Curbside takeaway=porn for moms. Aim high. (I know. How greedy of me to hope for more after the promise of microwave slippers a few weeks ago. Don’t get all jealous, ladies. It’s not a good look!)

Hey, we can’t ALL live at Downton Abbey. My cook and lady maid are on extended vacay. Listen, we all have to play the hand we’re dealt! (Sometimes you get to frolic upstairs at Downton and eat with 27 silver utensils, sometimes you have to stir soup downstairs, and sometimes you’re stuck in suburgatory!) I’m not an addict. 

With arctic temps and over two feet of snow dumped on us this past weekend, it’s no shock my Valentine and I have our biggest rows over the thermostat. You’d think the muffin top would insulate but nooooo. Irish McFreezypants had to marry a hot blooded Italian who wears t-shirts inside the house in winter and fans himself with all the dramatics of a strange southern debutante with a Boston accent, “I’m sweeeeltahring!”

I’m sorry, Scahlett O’Hah-ra. Jeez. Since I’m shuffling about like a 4 foot kid from A Christmas Story, I’m not sympathetic!

So imagine my delight when I got the chance to review a Honeywell Energy Smart 360 Surround heater—just in time for the most wonderful time of the year! Along with mah gift of extra, energy efficient warmth, I received the following info which, I believe, demonstrates I am NOT the cray cray one in this house!

JUDGE AND JURY, I REST MY CASE!

MMM HMM. That’s what I’m talkin’ about.

I have to say this is a great little ceramic heater. It’s perfect to put under my desk by my feet while I work on my next book read Peep, and in our playroom which is often chilly since it abuts the non-heated garage–and it’s lightweight enough with convenient carrying handle to tote wherever my muffin top desires! It’s super quiet so it will not disturb any important Mario Kart racing, Lord Grantham viewing, or wine slurping. It has a wonderful control panel allowing you to adjust the temperature depending on how Christmas Story-ish you’re feeling, and how energy conscious you are! (Hey super duper green peeps, tada! You can pre-program the thermostat and even see how much energy you’re using with this heater.) This heater packs a punch as it can blast heat all the way around–hence the 360– or you can just use the 180 for a more targeted effect, and has excellent safety features like an overheat protection device, so you don’t burn the joint down! Bonus! (No really. Remember when Italian boy almost burned the house down thawing a pipe last year?)

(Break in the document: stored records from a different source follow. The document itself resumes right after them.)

(* ===== verification/Prelude.v ===== *)
(** * Honryu: a verification development

    Honryu is a load-testing platform: a control plane that keeps projects,
    scenarios and executions, reserves engine capacity for tenants, deploys
    engine pods on clusters, opens and closes runs, and turns what a sidecar in
    each pod pushes into a run's report.  The code is hexagonal: a pure domain
    ([src/internal/domain]), use-cases ([src/internal/app]) written against
    ports ([src/internal/ports]), an in-memory implementation of every port
    ([src/internal/ports/fake], held to the same conformance suites as the real
    adapters), adapters, and the programs of [src/cmd].  This development models
    the domain, the use-cases, the in-memory ports, the HTTP API, the Kubernetes
    scheduler, the MySQL working state, the identity providers, the
    configuration and the background processes, and proves what holds of each
    and of their composition.

    ** The files, in dependency order

    Language: [Prelude] (int64 with wrap-around, times and durations, the
    result type and the state-and-error monad [M] with the [Keeps] automation
    for invariants of handlers, bounded loops, lists and maps), [Errors] (the
    sentinel errors), [GoStrings], [Base64], [GoFloat], [ParseFloat],
    [FormatFloat], [GoDuration] (the parts of Go's libraries the sources use).

    Domain: [LoadProfile] (domain/loadprofile, domain/loadmode), [Shard]
    (domain/shard), [Run] (domain/run), [Taurus] (domain/taurus), [Scenario]
    (domain/project, domain/scenario), [Execution] (domain/execution), [Rbac]
    (domain/rbac, domain/account, domain/tenant), [Criteria], [Compile]
    (domain/compile, domain/telemetry), [Histogram] (domain/metrics), [Report],
    [Verdicts] (domain/report), [Reservation] (domain/reservation), [Campaign]
    (domain/campaign), [Schedule] (domain/schedule), [Calibration]
    (domain/calibration), [Capacity] (domain/capacityprofile).  The files of an
    aggregate that has a table of its own also model that table of the
    in-memory repository: [Reservation] the ledger, [Campaign] the campaigns,
    [Schedule] the schedules and occurrences, [Calibration] the job ledger,
    [Capacity] the profiles, [RunTable] the runs, running scenarios and orphaned
    completions, [Directory] tenants and grants, [Progress] the working state of
    a run.

    Ports: [Store] (the shared store, made of those tables and the catalogue),
    [Cluster] (the scheduler port as the class [Scheduler] with its laws, its
    in-memory instance, the object store, and [World], all of the state a
    service acts on, with the lifting of each part's methods to it).

    Use-cases: [Quota] (app/quotaapp), [TenantApp], [AuthApp] (app/tenantapp,
    app/authapp), [Threshold] (app/thresholdapp and domain/threshold), [Recs]
    (app/recsapp, app/usageapp), [ExecutionApp], [ScenarioApp],
    [CalibrationApp], [CampaignApp] with [CampaignVerdict], [ScheduleApp],
    [ProjectApp], [AdminApp], [ClusterApp], [Slo], [Webhook] and [Digest] (the
    packages of those names, with their domains and tables), [Lifecycle] and
    [Deploy] (app/lifecycleapp), [MetricsApp] (app/metricsapp), [Series]
    (app/reportapp and the error history), [Sidecar] (internal/sidecar),
    [Config] (internal/config), [Daemon] (the loops of cmd/scheduler and
    cmd/calibrator and the sweep of cmd/api).  The theorems of the larger ones
    are in [ReportFacts], [Delivery], [DeployFacts], [LifecycleFacts],
    [Reconciliation] and [MetricsFacts].

    Adapters: [Auth] (adapters/auth), [Kube], [KubeFacts], [KubeRouter]
    (adapters/scheduler/k8s), [MysqlProgress], [MysqlFacts]
    (adapters/repo/mysql/report_progress.go and interval_repository.go),
    [Export] (the CSV and PDF downloads), [Http], [HttpAdmin], [HttpExec],
    [HttpScen], [HttpCampaign] (the handlers of adapters/httpapi), [HttpRouter]
    (its routes, each with the permission it demands).

    Whole system: [HttpFacts], [HttpAccess], [HttpFlows] (what the API
    guarantees), [Upkeep] (what every operation keeps), [System] (histories of
    requests, pushes and ticks of the background processes).

    ** How the parts interact

    Services reach each other through the interfaces the source has, as type
    classes with laws: [QuotaRepo] and [Stopper] (what the quota service needs;
    the ledger and the lifecycle service's [Stop] discharge them), [Scheduler]
    (discharged by the in-memory scheduler, by the Kubernetes adapter over a
    class of typed clients, and by the router over registered clusters),
    [Metrics] (what the lifecycle service needs of the metrics service;
    [metrics_service_laws] discharges it), [ThresholdEvaluator],
    [AuthProvider] (each identity provider is an instance), [ClusterRegistry]
    and [CredentialStore].  Client theorems are proved against the interface.
    The state of the HTTP API ([Api]) is that of all services; a handler lifts
    a service's method to it, and a route is a permission and a handler.
    A record's field has its Go name, prefixed where two records share it
    ([res_], [occ_], [rep_], ...); a method keeps its name, prefixed with its
    type where two types share it.

    ** What the theorems show

    - The system ([System], [Upkeep]): over every history of requests, pushes
      and background ticks, quotas hold, an execution has at most one open run
      and the tables stay well formed.
    - Access ([HttpAccess], [AuthApp], [Auth]): a request is served only to a
      caller whose grants include what its route demands, a tenant's data is
      reached by that tenant's members only, and decisions are those of the
      assignment table.
    - Capacity ([Quota], [LifecycleFacts]): an admitted reservation fits its
      tenant's ceiling; what fits is admitted and what does not is refused
      without a trace; over every interleaving of triggers, stops, purges,
      reaping, reconciliation, scheduling and claims no tenant is ever
      oversubscribed and no execution has two open runs.
    - Deploying ([Compile], [DeployFacts], [KubeFacts], [KubeRouter]): the
      documents say what was asked for, the pods together carry the load, the
      reservation covers the time they run, a shard's document reaches its pod,
      and readiness counts pods of this deploy only.
    - Runs ([RunTable], [LifecycleFacts], [Reconciliation], [HttpFlows]): a
      trigger that succeeds was entitled to and opens one run; it is answered in
      bounded time; stop, purge, reaping, the kill switch and both
      reconciliation passes close exactly what they should.
    - Measurements ([Sidecar], [Histogram], [Progress], [ReportFacts],
      [Delivery], [MetricsFacts], [Series], [MysqlFacts], [Export]): however
      pushes are lost, repeated or delayed, a report counts every measurement
      once; it depends neither on order nor on restarts; percentiles are nearest
      ranks; the last shard to finish closes the run; the first report stands;
      the chart drawn from the stored rows is the one of the measurements; the
      MySQL working state refines the in-memory one; a downloaded CSV reads back
      to the figures it was written from.
    - Configurations and scenarios ([ExecutionApp], [ScenarioApp], [Config]):
      what is stored is valid, a restore can be undone, a configuration that
      loads satisfies every rule it is checked against.
    - Campaigns, schedules, digests ([CampaignApp], [CampaignVerdict],
      [Schedule], [ScheduleApp], [Daemon], [Digest], [Slo]): what is frozen,
      which occurrences exist and who claims them, what is drained, that digests
      tile time without gap or overlap, what a verdict is made of.
    - The capacity search ([Calibration], [CalibrationApp]) ends within its
      budget with a verdict its steps justify, and the service refines it.
    - Clusters ([ClusterApp], [KubeRouter]): registration is all or nothing, a
      deploy goes to the cluster it names.
    A theorem that shows the code to differ from what it means to do is stated
    as such.

    ** Conventions

    - [int] and [int64] are [Z] with wrap-around written out ([+w], [*w]); row
      ids a store hands out and counts of its rows are not wrapped.  [float64]
      is [SpecFloat] binary64, rounded after every operation (no fused
      multiply-add); histogram keys are not NaN and have one zero.
    - A wrapped error is its sentinel; joined errors are their number and hold
      no sentinel.
    - A map is a [gmap]; iterating over one follows [map_to_list], and
      [sort.Slice] and its kind are [merge_sort] by the source's order.
    - A handler runs atomically and reads one instant [now] (the wait for ready
      engines reads the clock once a turn); interleaving is explicit, as
      sequences of steps.  A SQL transaction is one step.  Goroutines that write
      to distinct keys run in loop order; other writers between two calls of one
      operation to the Kubernetes API are not modelled.  [AddDate(0,0,7)] is
      seven times 24 hours (UTC).
    - Where a loop is not structural it has fuel that suffices: the cron walk
      has more than one unit per instant of its window and each fire time is
      later than the last; the capacity search one per step of its budget
      (proved enough); a wait one turn per nanosecond of its timeout
      ([loop_upto_total]); [ParseDuration] one per byte ([sum_parts_fuel]);
      [FormatFloat] seventeen digits, which tell any two floats apart; other
      string scans one per byte.
    - [ToLower] lowers ASCII letters, which is what the lists it is matched
      against consist of; where any letter counts the Unicode tables are the
      class [Unicode].

    ** Parameters

    Code that is not in the repository, and encodings, are arguments of the
    definitions that use them, with what is relied on as classes of laws: the
    cron parser ([CronLaws]), the Kubernetes quantity parser and typed clients,
    the kubeconfig loader, the client constructor and the prober's answers; the
    YAML codec of documents, the image resolver, the source of trace ids; HMAC,
    SHA-256, RSA verification, the cipher, token draws and the cookie codec; the
    URL and date parsers; the JSON of the sidecar's stream, request bodies,
    events, digests and configuration lists; the network's answers to webhooks
    and mail; the clock and the sleep of waits; the collation of MySQL's text
    columns.

    ** What is not modelled, and why

    The other statements of the MySQL adapter (SQL text a server runs; the
    services are modelled over the in-memory implementations of the same ports);
    the object-store, event-bus, audit, metrics and cipher clients (they only
    talk to other systems); the XML of JMeter scripts with the import that reads
    it; process start, wiring and logging; the routes for health, metrics, node
    pools, the event stream, the flat scenario list, the JMeter import and
    request validation; the login redirects and key fetching of OIDC; the
    sidecar's file tailing; the web interface (TypeScript).  JSON answers are
    trees, not text, except for the downloads. *)
From stdpp Require Export base gmap strings pretty sorting numbers list.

Here’s what this little beauty looks like in real life—so you can see the scale:

SEE? TOTALLY COMPACT AND UNOBTRUSIVE!

Good news, m’ ladies (and m’ cold lords), you too can have a chance to experience this gem. Honeywell has graciously offered to send a heater to one lucky, soon to be toasty roasty, muffintopmommy reader. All you have to do is leave a comment with your name, and we will have a super official drawing—probably someone under 8 years old will pick a name out of a mixing bowl. You don’t even have to subscribe to mah blog, like me on Facebook, leave a blood sample, follow me on twitter, Pinterest, or the grocery store! (But I surely love when you do— minus the grocery store stalking–I don’t need you seeing the processed snacks in my cart!) Please enter here by next Monday, February, 18th by midnight. South Floridians need not apply. (I’m kidding! I know it gets like 45 down there at 2 in the morning once a year, you lovelies!). Heaters can be shipped to U.S. addresses only.

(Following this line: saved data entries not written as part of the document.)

(** Decidable equality through a numbering of the constructors: the number,
    the integer arguments and the string arguments.  (Deciding equality
    constructor by constructor is quadratic in their number.) *)
Definition error_encode (e : error) : N * list Z * list string :=
  match e with
  | ErrNotFound => (1%N, [], [])
  | ErrRunActive => (2%N, [], [])
  | ErrEnginesUnreachable => (3%N, [], [])
  | ErrObjectNotFound => (4%N, [], [])
  | ErrFileExists => (5%N, [], [])
  | ErrLaunchActive => (6%N, [], [])
  | ErrNoScenarios => (7%N, [], [])
  | ErrNotDeployed => (8%N, [], [])
  | ErrEnginesNotReady => (9%N, [], [])
  | ErrAlreadyRunning => (10%N, [], [])
  | ErrNotRunning => (11%N, [], [])
  | ErrLPScenarioRequired => (12%N, [], [])
  | ErrLPEnginesInvalid => (13%N, [], [])
  | ErrLPConcurrencyInvalid => (14%N, [], [])
  | ErrLPDurationInvalid => (15%N, [], [])
  | ErrLPThroughputInvalid => (16%N, [], [])
  | ErrLPNoScenarios => (17%N, [], [])
  | ErrLPModeInvalid => (18%N, [], [])
  | ErrLPModeThroughput => (19%N, [], [])
  | ErrLPStepsInvalid => (20%N, [], [])
  | ErrLPStaircaseDuration => (21%N, [], [])
  | ErrModeInvalid => (22%N, [], [])
  | ErrShardsInvalid => (23%N, [], [])
  | ErrShardConcurrencyInvalid => (24%N, [], [])
  | ErrExecNameRequired => (25%N, [], [])
  | ErrExecNameTooLong => (26%N, [], [])
  | ErrExecProjectRequired => (27%N, [], [])
  | ErrExecEngineUnknown => (28%N, [], [])
  | ErrExecKindUnknown => (29%N, [], [])
  | ErrFanOutTargetDuplicate => (30%N, [], [])
  | ErrResEngineCountInvalid => (31%N, [], [])
  | ErrResWindowInvalid => (32%N, [], [])
  | ErrSchedExecutionRequired => (33%N, [], [])
  | ErrSchedKindInvalid => (34%N, [], [])
  | ErrFireAtRequired => (35%N, [], [])
  | ErrRecurrenceRequired => (36%N, [], [])
  | ErrRecurrenceInvalid => (37%N, [], [])
  | ErrSchedWindowInvalid => (38%N, [], [])
  | ErrCampNameRequired => (39%N, [], [])
  | ErrCampWindowInvalid => (40%N, [], [])
  | ErrServicesRequired => (41%N, [], [])
  | ErrDuplicateService => (42%N, [], [])
  | ErrCampProjectRequired => (43%N, [], [])
  | ErrServiceExecutionInvalid => (44%N, [], [])
  | ErrProjNameRequired => (45%N, [], [])
  | ErrProjNameTooLong => (46%N, [], [])
  | ErrProjOwnerRequired => (47%N, [], [])
  | ErrProjOwnerTooLong => (48%N, [], [])
  | ErrSIDInvalid => (49%N, [], [])
  | ErrSIDTooLong => (50%N, [], [])
  | ErrScenNameRequired => (51%N, [], [])
  | ErrScenNameTooLong => (52%N, [], [])
  | ErrScenProjectRequired => (53%N, [], [])
  | ErrScenKindUnknown => (54%N, [], [])
  | ErrScenEngineUnknown => (55%N, [], [])
  | ErrPortableEnginePinned => (56%N, [], [])
  | ErrNativeEngineRequired => (57%N, [], [])
  | ErrTemplateNameRequired => (58%N, [], [])
  | ErrTemplateNameTooLong => (59%N, [], [])
  | ErrEngineNeedsScript => (60%N, [], [])
  | ErrEnginePinned => (61%N, [], [])
  | ErrCriterionRequired => (62%N, [], [])
  | ErrPodSizeRequired => (63%N, [], [])
  | ErrSeedQPSInvalid => (64%N, [], [])
  | ErrMaxQPSInvalid => (65%N, [], [])
  | ErrMaxStepsInvalid => (66%N, [], [])
  | ErrHoldInvalid => (67%N, [], [])
  | ErrCriterionInvalid => (68%N, [], [])
  | ErrMetricUnknown => (69%N, [], [])
  | ErrComparisonUnknown => (70%N, [], [])
  | ErrValueNotPositive => (71%N, [], [])
  | ErrValueOutOfRange => (72%N, [], [])
  | ErrThresholdScenarioRequired => (73%N, [], [])
  | ErrNoExecution => (74%N, [], [])
  | ErrExecutorRequired => (75%N, [], [])
  | ErrTaurusConcurrencyInvalid => (76%N, [], [])
  | ErrTaurusScenarioRequired => (77%N, [], [])
  | ErrScenarioUndefined => (78%N, [], [])
  | ErrScenarioEmpty => (79%N, [], [])
  | ErrDurationRequired => (80%N, [], [])
  | ErrNoEntries => (81%N, [], [])
  | ErrEngineRequired => (82%N, [], [])
  | ErrScenarioMissing => (83%N, [], [])
  | ErrScriptRequired => (84%N, [], [])
  | ErrRequestsRequired => (85%N, [], [])
  | ErrUnsequencedBatch => (86%N, [], [])
  | ErrProgressRunRequired => (87%N, [], [])
  | ErrProgressScenarioRequired => (88%N, [], [])
  | ErrRepExecutionRequired => (89%N, [], [])
  | ErrRepRunRequired => (90%N, [], [])
  | ErrNoActiveRun => (91%N, [], [])
  | ErrStaleRun => (92%N, [], [])
  | ErrServiceExecutionMismatch => (93%N, [], [])
  | ErrServiceProjectTenantMismatch => (94%N, [], [])
  | ErrCampaignStarted => (95%N, [], [])
  | ErrTenantNameRequired => (96%N, [], [])
  | ErrTenantNameTooLong => (97%N, [], [])
  | ErrTenantNameInvalid => (98%N, [], [])
  | ErrDisplayNameRequired => (99%N, [], [])
  | ErrStatusInvalid => (100%N, [], [])
  | ErrUnknownRole => (101%N, [], [])
  | ErrGlobalRoleScoped => (102%N, [], [])
  | ErrCeilingInvalid => (103%N, [], [])
  | ErrUnauthenticated => (104%N, [], [])
  | ErrUnknownProfile => (105%N, [], [])
  | ErrScopeInvalid => (106%N, [], [])
  | ErrProjectHasScenarios => (107%N, [], [])
  | ErrProjectHasExecutions => (108%N, [], [])
  | ErrExecInvalidFilename => (109%N, [], [])
  | ErrExecutionMismatch => (110%N, [], [])
  | ErrScenarioNotInProject => (111%N, [], [])
  | ErrEngineLimit => (112%N, [], [])
  | ErrModeResolutionUnavailable => (113%N, [], [])
  | ModeResolutionError status scenarioID engine cpu memory => (114%N, [scenarioID], [status; engine; cpu; memory])
  | ErrScenarioInUse => (115%N, [], [])
  | ErrScenInvalidFilename => (116%N, [], [])
  | ErrRequestsInvalid => (117%N, [], [])
  | ErrScenarioNotPortable => (118%N, [], [])
  | ErrScenarioNotTemplate => (119%N, [], [])
  | ErrVersioningUnavailable => (120%N, [], [])
  | ErrScenarioVersionNotFound => (121%N, [], [])
  | ErrExecutionNotCalibration => (122%N, [], [])
  | ErrCalibrationEngineRequired => (123%N, [], [])
  | ErrSourceScenarioNotBound => (124%N, [], [])
  | ErrNoCalibrationExecution => (125%N, [], [])
  | ErrEnvironmentImpaired => (126%N, [], [])
  | ErrNotConfiguredForAdvance => (127%N, [], [])
  | ErrFingerprintNotConfigured => (128%N, [], [])
  | ErrScenarioNotConfigured => (129%N, [], [])
  | ErrRequestedQPSInvalid => (130%N, [], [])
  | ErrStepRunNotStarted => (131%N, [], [])
  | ErrHookProjectRequired => (132%N, [], [])
  | ErrURLRequired => (133%N, [], [])
  | ErrURLNotHTTPS => (134%N, [], [])
  | ErrURLTooLong => (135%N, [], [])
  | ErrSecretTooLong => (136%N, [], [])
  | ErrReceiverAnswered status => (137%N, [status], [])
  | ErrDigestUnparsed => (138%N, [], [])
  | ErrNoSTARTTLS => (139%N, [], [])
  | ErrPeriodInvalid => (140%N, [], [])
  | ErrSLOProjectRequired => (141%N, [], [])
  | ErrSLONameRequired => (142%N, [], [])
  | ErrSLONameTooLong => (143%N, [], [])
  | ErrNoTargets => (144%N, [], [])
  | ErrP95NotPositive => (145%N, [], [])
  | ErrErrorRateRange => (146%N, [], [])
  | ErrSuccessRatioRange => (147%N, [], [])
  | ErrWindowInvalid => (148%N, [], [])
  | ErrDuplicateName => (149%N, [], [])
  | ErrClusterNameRequired => (150%N, [], [])
  | ErrOriginUnknown => (151%N, [], [])
  | ErrSecretRefRequired => (152%N, [], [])
  | ErrNamespaceRequired => (153%N, [], [])
  | ErrIngestURLRequired => (154%N, [], [])
  | ErrSidecarImageRequired => (155%N, [], [])
  | ErrLabelTooLong => (156%N, [], [])
  | ErrLabelControl => (157%N, [], [])
  | ErrKubeconfigInvalid => (158%N, [], [])
  | ErrClusterInUse => (159%N, [], [])
  | ErrClusterExists => (160%N, [], [])
  | ProbeError kind => (161%N, [], [kind])
  | ErrCredentialSecretNotFound => (162%N, [], [])
  | ErrCredentialIncomplete => (163%N, [], [])
  | ErrNoCredential => (164%N, [], [])
  | ErrKubeNotFound => (165%N, [], [])
  | ErrKubeAlreadyExists => (166%N, [], [])
  | ErrKubeUnauthorized => (167%N, [], [])
  | ErrKubeForbidden => (168%N, [], [])
  | ErrKube code => (169%N, [code], [])
  | ErrKubeconfigParse => (170%N, [], [])
  | ErrNoCurrentContext => (171%N, [], [])
  | ErrContextIncomplete => (172%N, [], [])
  | ErrExecAuthUnsupported => (173%N, [], [])
  | ErrAuthProviderUnsupported => (174%N, [], [])
  | ErrExternalFileReference => (175%N, [], [])
  | ErrNoServer => (176%N, [], [])
  | ErrNoCA => (177%N, [], [])
  | ErrStorage what => (178%N, [], [what])
  | ErrMalformed => (179%N, [], [])
  | ErrNotJMX => (180%N, [], [])
  | ErrNoTestPlan => (181%N, [], [])
  | errForbidden => (182%N, [], [])
  | OverQuotaError tenantID cluster requested used ceiling zeroCeiling => (183%N, [tenantID; requested; used; ceiling; Z.b2z zeroCeiling], [cluster])
  | ErrNoStopper => (184%N, [], [])
  | ErrNoTestFile => (185%N, [], [])
  | ErrCampaignFrozen campaignName => (186%N, [], [campaignName])
  | EnginesFinishedError orphaned => (187%N, [orphaned], [])
  | ErrTrigger joined => (188%N, [Z.of_nat joined], [])
  | ErrEnginesFinished => (189%N, [], [])
  | ErrJoined count => (190%N, [Z.of_nat count], [])
  | ErrParseQuantity => (191%N, [], [])
  | ErrYAML => (192%N, [], [])
  | ErrJSON => (193%N, [], [])
  | ErrInjected tag => (194%N, [], [tag])
  end.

So what are you waiting for? Even if you don’t win, microwave slippers and a fabulous portable heater? For $59.99, or roughly the price of a Lands’ End sweater, you’re totally in biz. Visit www.kaz.com for more information on this and other Honeywell heaters.

Stay warm, muffintoppers!

*Honeywell did provide me with a free heater for review purposes. All opinions expressed are 100% my own. As usual. Ahem. 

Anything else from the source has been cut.